Jack Starr (born August 22, 1950) is an American heavy metal and blues guitarist.

==Biography==
Starr was born to a French mother and American father. He learned to play guitar by ear, copying the riffs of R&B records. His first semi-professional band was California, which featured members of Les Variations, and was based in France. Starr also wrote a song for Les Variations called "Silver Girl," for which he agreed to be paid a flat fee. In the U.S. Starr emerged on the rock and metal scene in 1981, forming, together with Joey Ayvazian, David DeFeis and Joe O'Rielly, the first incarnation of the heavy metal band Virgin Steele. The new band was selected in 1982 by Mike Varney of Shrapnel Records to appear on the label's compilation album U.S. Metal Volume 2. The song Starr sent in for the compilation was "Children of the Storm". After only two albums, Virgin Steele of 1981 and Guardians of the Flame of 1982, Starr left Virgin Steele in 1983 because of musical differences with the band's front man and other main songwriter David DeFeis.

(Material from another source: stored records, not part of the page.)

(** What one iteration does, the time at which it reads the clock being [T]. *)
Definition iterated (rx_irq : bool) (l : hs) (w : world E) (v : option verdict) (l' : hs) (w' : world E) : Prop :=
  t_start l' = t_start l /\ w_time w < w_time w' <= w_time w + 2 * D /\
  match v with
  | None => ticking w' D /\ exists T, w_time w < T <= w_time w' /\ w_time w' <= T + D /\
      u32 (u32 (T / 1000000) - t_start l) < HANDSHAKE_TIMEOUT_S
  | Some (TimedOut s) => HANDSHAKE_TIMEOUT_S <= s /\
      exists T, w_time w < T <= w_time w' /\ s = u32 (u32 (T / 1000000) - t_start l)
  | Some (Failed err) => err <> WOLFSSL_ERROR_WANT_READ /\ err <> WOLFSSL_ERROR_WANT_WRITE
  | Some Connected => True
  end.

Lemma optional_uptime (b : bool) (w : world E) g : ticking w g -> g < 2 ^ 32 -> w_time w < 2 ^ 64 ->
  let w' := if b then snd (uptime w) else w in w_time w' = w_time w /\ ticking w' (Z.max 0 g).
Proof.
  intros K Hg Hb. destruct b; cbv zeta; [|split; [done|apply (ticking_weaken _ g); [done|lia]]].
  destruct (uptime_spec w g K Hg Hb) as (_ & E1 & E2). split; [done|]. apply (ticking_weaken _ 0); [done|lia].
Qed.

Lemma hs_iteration_spec rx_irq l (w : world E) : ticking w D -> w_time w + 2 ^ 32 < 2 ^ 64 ->
  let '(v, l', w') := hs_iteration rx_irq l w in iterated rx_irq l w v l' w'.
Proof.
  intros K Hb. pose proof duration as HD. unfold hs_iteration.
  destruct (connect_time w D K) as [T1 K1]. destruct (wolfSSL_connect w) as [ret w1]. cbn [snd] in *.
  destruct (ret =? WOLFSSL_SUCCESS); [split; [done|]; split; [lia|done]|].
  set (err := wolfSSL_get_error ret w1).
  destruct (optional_uptime (negb (err =? last_err l)) w1 (D + D) K1) as [T2 K2]; [lia..|].
  set (w2 := if negb (err =? last_err l) then snd (uptime w1) else w1) in *.
  set (l2 := if negb (err =? last_err l) then Hs (t_start l) (rtx_mark l) err (pumps l) else l).
  assert (t_start l2 = t_start l) as Es by (subst l2; by destruct (negb _)).
  replace (if negb (err =? last_err l) then _ else _) with (l2, w2) by (subst l2 w2; by destruct (negb _)).
  clearbody l2 w2. rewrite Z.max_r in K2 by lia.
  destruct ((err =? WOLFSSL_ERROR_WANT_READ) || (err =? WOLFSSL_ERROR_WANT_WRITE)) eqn:Ew.
  2:{ apply orb_false_iff in Ew as [?%Z.eqb_neq ?%Z.eqb_neq]. split; [done|]. split; [lia|done]. }
  destruct (pump_time rx_irq w2 (D + D) K2) as [T3 K3]. set (w3 := pump rx_irq w2) in *. clearbody w3.
  cbn [pumps t_start rtx_mark last_err].
  destruct (optional_uptime (u32 (pumps l2 + 1) mod 20000 =? 0) w3 (D + D) K3) as [T4 K4]; [lia..|].
  set (w4 := if _ =? 0 then snd (uptime w3) else w3) in *. clearbody w4. rewrite Z.max_r in K4 by lia.
  destruct (uptime_spec w4 (D + D) K4) as (En & T5 & K5); [lia..|].
  destruct (uptime w4) as [now w5]. cbn [fst snd] in *.
  set (tm := w_time w5) in *. assert (now = u32 (tm / 1000000)) as Enow by (by rewrite En, T5).
  assert (forall l6 (w6 : world E), t_start l6 = t_start l -> tm <= w_time w6 <= tm + D -> ticking w6 D ->
    let '(v, l', w') := if HANDSHAKE_TIMEOUT_S <=? u32 (now - t_start l6)
      then (Some (TimedOut (u32 (now - t_start l6))), l6, w6) else (None, l6, w6) in
    iterated rx_irq l w v l' w') as Hend.
  { intros l6 w6 El Ht6 K6. destruct (Z.leb_spec HANDSHAKE_TIMEOUT_S (u32 (now - t_start l6))) as [Hs|Hs];
      (split; [done|]; split; [lia|]); rewrite El, Enow in *.
    - split; [done|]. exists tm. split; [lia|done].
    - split; [done|]. exists tm. split; [lia|]. split; [lia|done]. }
  destruct (_ && _).
  - destruct (got_timeout_time w5 0 K5) as [T6 K6]. by apply Hend.
  - apply Hend; [done|unfold tm; lia|]. apply (ticking_weaken _ 0); [done|lia].
Qed.

(** The seconds between two reads of the clock. *)
Lemma elapsed_seconds t0 T n : 0 <= t0 <= T -> T < t0 + n * 1000000 -> n < 2 ^ 32 ->
  u32 (u32 (T / 1000000) - u32 (t0 / 1000000)) = T / 1000000 - t0 / 1000000.
Proof.
  intros H1 H2 H3. rewrite u32_elapsed. apply wrap_small. unfold in_word. lia_mod.
Qed.

Lemma hs_loop_ends fuel rx_irq l (w : world E) t0 : 0 <= t0 <= w_time w -> t_start l = u32 (t0 / 1000000) ->
  ticking w D -> w_time w <= t0 + 121000000 + D -> t0 + 121000000 + D - w_time w < Z.of_nat fuel ->
  t0 + 2 ^ 33 < 2 ^ 64 ->
  exists v l' w', hs_loop fuel rx_irq l w = Some (v, l', w') /\
    w_time w' <= t0 + 121000000 + 3 * D /\
    match v with
    | TimedOut s => HANDSHAKE_TIMEOUT_S <= s /\ t0 + 119000000 < w_time w'
    | Failed err => err <> WOLFSSL_ERROR_WANT_READ /\ err <> WOLFSSL_ERROR_WANT_WRITE
    | Connected => True
    end.
Proof.
  pose proof duration as HD. revert l w. induction fuel as [|fuel IH]; intros l w H0 Hs K Hw Hf Hb; [lia|].
  cbn [hs_loop]. pose proof (hs_iteration_spec rx_irq l w K) as I.
  destruct (hs_iteration rx_irq l w) as [[v l'] w']. destruct I as (Es & Ht & I); [lia|].
  destruct v as [v|].
  - exists v, l', w'. split; [done|]. split; [lia|]. destruct v as [|s|err]; [done| |done].
    destruct I as (Is & T & HT & ->). split; [done|]. rewrite Hs, (elapsed_seconds t0 T 3000) in Is by lia.
    unfold HANDSHAKE_TIMEOUT_S in Is. lia_mod.
  - destruct I as (K' & T & HT & HD' & Is). apply IH; try done; [lia|by rewrite Es|..].
    + rewrite Hs, (elapsed_seconds t0 T 3000) in Is by lia. unfold HANDSHAKE_TIMEOUT_S in Is.
      assert (T < t0 + 121000000) by lia_mod. lia.
    + lia.
Qed.

Lemma read_loop_ends fuel rx_irq rd_start (w : world E) t0 : 0 <= t0 <= w_time w -> rd_start = u32 (t0 / 1000000) ->
  ticking w D -> w_time w <= t0 + 11000000 -> t0 + 11000000 - w_time w < Z.of_nat fuel ->
  t0 + 2 ^ 33 < 2 ^ 64 ->
  exists r w', read_loop fuel rx_irq rd_start w = Some (r, w') /\ w_time w' <= t0 + 11000000 + D.
Proof.
  pose proof duration as HD. revert w. induction fuel as [|fuel IH]; intros w H0 Hs K Hw Hf Hb; [lia|].
  cbn [read_loop]. destruct (read_time 127 w D K) as [T1 K1].
  destruct (wolfSSL_read 127 w) as [[got data] w1]. cbn [snd] in *.
  destruct (0 <? got); [eexists _, _; split; [done|lia]|].
  destruct (_ =? WOLFSSL_ERROR_WANT_READ); [|eexists _, _; split; [done|lia]].
  destruct (pump_time rx_irq w1 (D + D) K1) as [T2 K2]. set (w2 := pump rx_irq w1) in *. clearbody w2.
  destruct (uptime_spec w2 (D + D) K2) as (En & T3 & K3); [lia..|].
  destruct (uptime w2) as [now w3]. cbn [fst snd] in *. subst now rd_start.
  rewrite (elapsed_seconds t0 (w_time w2) 3000) by lia.
  destruct (Z.ltb_spec (w_time w2 / 1000000 - t0 / 1000000) 10); [|eexists _, _; split; [done|lia]].
  apply IH; try done; [lia| |lia_mod|lia]. apply (ticking_weaken _ 0); [done|lia].
Qed.
End Timing.

(** C21: The handshake loop of the firmware ends.  Whatever the library does
    within its time bounds, and however the timer wraps, [for (;;)] is left within
    121 seconds of the first read of the clock and three library calls: with the
    connection, with an error other than "try again", or timed out, and then only
    after more than 119 seconds and with at least 120 counted.  One iteration per
    tick is fuel enough. *)
Theorem handshake_terminates {E} (L : Library E) D `{!LibraryTime L D} fuel rx_irq (w : world E)
    (K : ticking w D) (Hb : 0 <= w_time w < 2 ^ 63) (Hf : 121000000 + D < Z.of_nat fuel) :
  exists v l w', handshake fuel rx_irq w = Some (v, l, w') /\
    w_time w' <= w_time w + 121000000 + 3 * D /\
    match v with
    | TimedOut s => HANDSHAKE_TIMEOUT_S <= s /\ w_time w + 119000000 < w_time w'
    | Failed err => err <> WOLFSSL_ERROR_WANT_READ /\ err <> WOLFSSL_ERROR_WANT_WRITE
    | Connected => True
    end.
Proof.
  pose proof (duration (D := D)) as HD. unfold handshake.
  destruct (uptime_spec w D K) as (En & Et & K1); [lia..|].
  destruct (uptime w) as [t w1]. cbn [fst snd] in *. rewrite <- Et.
  apply (hs_loop_ends L D); [lia|by rewrite En, Et| |lia..].
  apply (ticking_weaken _ 0); [done|lia].
Qed.

(** The exchange of the message ends within eleven seconds and two calls. *)
Theorem exchange_terminates {E} (L : Library E) D `{!LibraryTime L D} fuel rx_irq msg (w : world E)
    (K : ticking w D) (Hb : 0 <= w_time w < 2 ^ 63) (Hf : 11000000 < Z.of_nat fuel) :
  exists r w', exchange fuel rx_irq msg w = Some (r, w') /\ w_time w' <= w_time w + 11000000 + 2 * D.
Proof.
  pose proof (duration (D := D)) as HD. unfold exchange.
  destruct (write_time msg w D K) as [T1 K1]. destruct (wolfSSL_write msg w) as [r0 w1]. cbn [snd] in *.
  destruct (uptime_spec w1 (D + D) K1) as (En & Et & K2); [lia..|].
  destruct (uptime w1) as [t w2]. cbn [fst snd] in *.
  destruct (read_loop_ends L D fuel rx_irq t w2 (w_time w1)) as (r & w' & Er & Ht); [lia|exact En| |lia..|].
  - apply (ticking_weaken _ 0); [done|lia].
  - exists r, w'. split; [done|lia].
Qed.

In 1984, Starr started his solo recording career with the album Out of the Darkness, featuring former Riot vocalist Rhett Forrester, members of The Rods, and former Rainbow drummer Gary Driscoll. It was released in Europe by Music for Nations and was picked as one of the best albums of the year by the music magazines Kerrang! and Metal Forces.

Starr changed the name of his band to Jack Starr's Burning Starr and between 1984 and 1989 he produced albums, both solo and with the band. The music of those albums was classic American eighties heavy metal, a style between Poison and Metallica. In 1989, the band dissolved and Starr joined short-lived bands like Strider and Smoke Stack Lightning.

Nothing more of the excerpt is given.